──────── INFORMATION GIVEN
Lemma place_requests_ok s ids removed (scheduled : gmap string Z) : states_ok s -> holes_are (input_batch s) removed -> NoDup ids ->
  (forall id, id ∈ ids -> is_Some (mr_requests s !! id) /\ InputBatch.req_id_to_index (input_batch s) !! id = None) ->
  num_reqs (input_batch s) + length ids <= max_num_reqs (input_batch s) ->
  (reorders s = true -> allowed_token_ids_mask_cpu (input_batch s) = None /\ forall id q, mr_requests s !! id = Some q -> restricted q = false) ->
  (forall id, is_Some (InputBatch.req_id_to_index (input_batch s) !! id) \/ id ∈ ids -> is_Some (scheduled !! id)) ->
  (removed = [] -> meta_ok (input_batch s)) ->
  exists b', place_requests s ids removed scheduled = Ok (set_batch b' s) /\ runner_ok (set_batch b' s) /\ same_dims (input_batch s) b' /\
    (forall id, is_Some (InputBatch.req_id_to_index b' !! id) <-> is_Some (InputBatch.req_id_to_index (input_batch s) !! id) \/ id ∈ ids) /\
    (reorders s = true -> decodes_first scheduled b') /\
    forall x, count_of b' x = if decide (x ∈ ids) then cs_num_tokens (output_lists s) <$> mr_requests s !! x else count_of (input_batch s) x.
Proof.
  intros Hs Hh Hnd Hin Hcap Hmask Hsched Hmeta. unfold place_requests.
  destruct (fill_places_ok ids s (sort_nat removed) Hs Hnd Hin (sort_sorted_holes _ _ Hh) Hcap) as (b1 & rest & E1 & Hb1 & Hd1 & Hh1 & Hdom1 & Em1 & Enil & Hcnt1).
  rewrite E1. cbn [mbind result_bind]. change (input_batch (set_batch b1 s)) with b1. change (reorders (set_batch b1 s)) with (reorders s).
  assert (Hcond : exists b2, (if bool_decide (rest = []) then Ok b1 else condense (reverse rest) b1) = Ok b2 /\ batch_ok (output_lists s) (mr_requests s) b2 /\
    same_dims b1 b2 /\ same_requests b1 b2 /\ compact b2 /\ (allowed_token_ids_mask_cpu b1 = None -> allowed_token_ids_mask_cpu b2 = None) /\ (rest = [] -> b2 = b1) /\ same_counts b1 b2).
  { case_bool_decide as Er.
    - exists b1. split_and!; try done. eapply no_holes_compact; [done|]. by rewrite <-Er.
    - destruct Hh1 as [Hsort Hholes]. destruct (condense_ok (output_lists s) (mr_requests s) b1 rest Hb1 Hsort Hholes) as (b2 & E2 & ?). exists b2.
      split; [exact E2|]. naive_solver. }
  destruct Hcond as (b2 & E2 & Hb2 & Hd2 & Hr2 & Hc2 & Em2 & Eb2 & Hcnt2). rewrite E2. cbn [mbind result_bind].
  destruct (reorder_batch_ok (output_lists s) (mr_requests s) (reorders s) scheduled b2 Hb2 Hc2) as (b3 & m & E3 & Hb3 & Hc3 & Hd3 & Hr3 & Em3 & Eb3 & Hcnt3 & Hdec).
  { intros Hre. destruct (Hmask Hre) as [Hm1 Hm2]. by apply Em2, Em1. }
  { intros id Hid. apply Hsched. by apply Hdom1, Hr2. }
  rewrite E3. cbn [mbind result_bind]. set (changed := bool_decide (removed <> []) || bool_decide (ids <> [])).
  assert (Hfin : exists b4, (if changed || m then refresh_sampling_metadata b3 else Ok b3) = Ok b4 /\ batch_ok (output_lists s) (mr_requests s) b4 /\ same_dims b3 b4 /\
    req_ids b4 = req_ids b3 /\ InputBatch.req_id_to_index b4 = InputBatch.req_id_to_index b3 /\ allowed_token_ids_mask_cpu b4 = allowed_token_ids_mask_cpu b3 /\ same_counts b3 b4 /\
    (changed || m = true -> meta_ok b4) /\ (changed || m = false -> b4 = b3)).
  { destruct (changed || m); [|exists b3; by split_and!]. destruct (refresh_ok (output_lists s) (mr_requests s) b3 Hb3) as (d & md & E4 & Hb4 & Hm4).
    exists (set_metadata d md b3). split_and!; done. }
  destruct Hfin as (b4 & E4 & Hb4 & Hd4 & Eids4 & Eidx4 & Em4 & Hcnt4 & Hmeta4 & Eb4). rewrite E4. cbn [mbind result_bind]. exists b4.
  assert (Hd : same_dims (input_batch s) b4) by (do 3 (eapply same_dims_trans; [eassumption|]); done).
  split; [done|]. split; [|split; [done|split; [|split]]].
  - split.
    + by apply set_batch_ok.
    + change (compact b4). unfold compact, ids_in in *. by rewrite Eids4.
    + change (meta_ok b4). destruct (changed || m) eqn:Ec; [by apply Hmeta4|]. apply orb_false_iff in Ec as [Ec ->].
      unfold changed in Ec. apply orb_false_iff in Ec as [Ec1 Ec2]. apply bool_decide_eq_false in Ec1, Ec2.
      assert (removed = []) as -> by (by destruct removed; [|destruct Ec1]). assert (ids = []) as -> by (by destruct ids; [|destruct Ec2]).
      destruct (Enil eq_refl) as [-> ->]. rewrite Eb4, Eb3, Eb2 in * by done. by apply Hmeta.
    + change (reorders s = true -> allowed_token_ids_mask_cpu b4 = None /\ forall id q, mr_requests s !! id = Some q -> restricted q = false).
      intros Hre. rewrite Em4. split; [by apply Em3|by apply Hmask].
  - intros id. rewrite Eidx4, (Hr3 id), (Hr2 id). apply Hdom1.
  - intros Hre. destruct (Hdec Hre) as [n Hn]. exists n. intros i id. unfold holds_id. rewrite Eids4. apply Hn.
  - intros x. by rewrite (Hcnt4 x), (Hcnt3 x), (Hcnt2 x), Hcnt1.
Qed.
────────────────
[EXERCISE]: Above are the records; repeat exactly the lines from the one holding "same_dims b1 b2" down to the one holding "(changed || m = true", end lines included.

[SOLUTION BELOW]:
    same_dims b1 b2 /\ same_requests b1 b2 /\ compact b2 /\ (allowed_token_ids_mask_cpu b1 = None -> allowed_token_ids_mask_cpu b2 = None) /\ (rest = [] -> b2 = b1) /\ same_counts b1 b2).
  { case_bool_decide as Er.
    - exists b1. split_and!; try done. eapply no_holes_compact; [done|]. by rewrite <-Er.
    - destruct Hh1 as [Hsort Hholes]. destruct (condense_ok (output_lists s) (mr_requests s) b1 rest Hb1 Hsort Hholes) as (b2 & E2 & ?). exists b2.
      split; [exact E2|]. naive_solver. }
  destruct Hcond as (b2 & E2 & Hb2 & Hd2 & Hr2 & Hc2 & Em2 & Eb2 & Hcnt2). rewrite E2. cbn [mbind result_bind].
  destruct (reorder_batch_ok (output_lists s) (mr_requests s) (reorders s) scheduled b2 Hb2 Hc2) as (b3 & m & E3 & Hb3 & Hc3 & Hd3 & Hr3 & Em3 & Eb3 & Hcnt3 & Hdec).
  { intros Hre. destruct (Hmask Hre) as [Hm1 Hm2]. by apply Em2, Em1. }
  { intros id Hid. apply Hsched. by apply Hdom1, Hr2. }
  rewrite E3. cbn [mbind result_bind]. set (changed := bool_decide (removed <> []) || bool_decide (ids <> [])).
  assert (Hfin : exists b4, (if changed || m then refresh_sampling_metadata b3 else Ok b3) = Ok b4 /\ batch_ok (output_lists s) (mr_requests s) b4 /\ same_dims b3 b4 /\
    req_ids b4 = req_ids b3 /\ InputBatch.req_id_to_index b4 = InputBatch.req_id_to_index b3 /\ allowed_token_ids_mask_cpu b4 = allowed_token_ids_mask_cpu b3 /\ same_counts b3 b4 /\
    (changed || m = true -> meta_ok b4) /\ (changed || m = false -> b4 = b3)).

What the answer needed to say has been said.